[Start of Attachment]
(** The emitter's own lines. *)
Lemma own_lines t ls :
  proxies_lines (at_nodes t) = Ok ls → Forall unquoted_plain (at_nodes t) →
  ∃ entries, ls = "proxies:" :: concat entries ∧ Forall2 entry_of (at_nodes t) entries ∧
    Forall (lacks LFc) ("proxies:" :: concat entries ++ group_section (at_groups t)) ∧
    Forall (λ l, l ≠ "") ("proxies:" :: concat entries ++ group_section (at_groups t)).
Proof.
  intros Hls Hp. destruct (proxies_entries _ _ Hls Hp) as (entries & -> & Hent). exists entries.
  rewrite !Forall_cons, !Forall_app. destruct (group_section_lines (at_groups t)).
  split_and!; eauto using entries_lack, entries_nonempty; done.
Qed.

(** The document of a native template: its sections but the proxies, then the
    proxies of the pool. *)
Definition native_layout (config : string) (proxies : Lines) (text : string) : Prop :=
  ∃ m own, parse_generated_value config = Ok (Yaml.VMapping m) ∧
    match shift_remove "proxies" m with [] => own = "" | m' => value_to_string (Yaml.VMapping m') = Ok own end ∧
    text = (if is_empty own then join LF proxies else on_own_lines own [join LF proxies]) +:+ LF.

(** The document of a V3 template: proxies and groups, then the serialized
    rules, DNS and TUN sections that are there, in this order. *)
Definition v3_layout (t : AssembledTemplate) (proxies : Lines) (text : string) : Prop :=
  let lines := proxies ++ group_section (at_groups t) in
  ∃ texts, Forall2 written (template_sections t) texts ∧ text = on_own_lines (join LF lines) texts ∧
    split LFc (join LF lines) = lines ∧ ends_with_lf (join LF lines) = false ∧
    read_groups (group_section (at_groups t)) = raw_group <$> at_groups t.

Lemma native_emitted config nodes ls text :
  proxies_lines nodes = Ok ls → Forall (lacks LFc) ls → Forall (λ l, l ≠ "") ls →
  (let? sections := native_sections config in
   let output := if is_empty sections then sections else end_line sections in
   let? proxies := emit_mihomo nodes in Ok (end_line (output +:+ proxies))) = Ok text →
  ls ≠ [] → native_layout config ls text.
Proof.
  intros Hls Hlack Hne H Hnil. apply result_bind_Ok in H as (own & Hown & H). unfold emit_mihomo in H. rewrite Hls in H.
  cbn [result_bind] in H. apply Ok_inj in H as <-. unfold native_sections in Hown.
  apply result_bind_Ok in Hown as (v & Hv & Hown). apply result_bind_Ok in Hown as (m & Hm%ok_or_Ok & Hown).
  exists m, own. destruct v; try done. injection Hm as ->. unfold encode in *. split_and!.
  - by destruct (parse_generated_value config); [apply Ok_inj in Hv as ->|].
  - destruct (shift_remove "proxies" m); [by apply Ok_inj in Hown|]. by destruct (value_to_string _); [apply Ok_inj in Hown as ->|].
  - assert (∀ s, ends_with_lf (s +:+ join LF ls) = false) as He.
    { intros s. pose proof (join_ends ls Hlack Hne) as Hj. destruct ls as [|l ls]; [done|].
      assert (∃ c r, join LF (l :: ls) = String c r) as (c & r & E).
      { apply Forall_cons in Hne as [Hl _]. destruct l as [|c l]; [done|]. destruct ls; [by eexists _, _|]. rewrite join_cons. by eexists _, _. }
      rewrite E in *. by rewrite ends_app. }
    unfold end_line at 1. rewrite He. destruct (is_empty own) eqn:Ho; [by destruct own|]. cbn. unfold end_line.
    destruct (ends_with_lf own); [done|]. by rewrite !string_app_assoc.
Qed.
[End of Attachment]
— Problem to work on —
From the records above, return each line where "assert" occurs.

— Written answer —
  - assert (∀ s, ends_with_lf (s +:+ join LF ls) = false) as He.
      assert (∃ c r, join LF (l :: ls) = String c r) as (c & r & E).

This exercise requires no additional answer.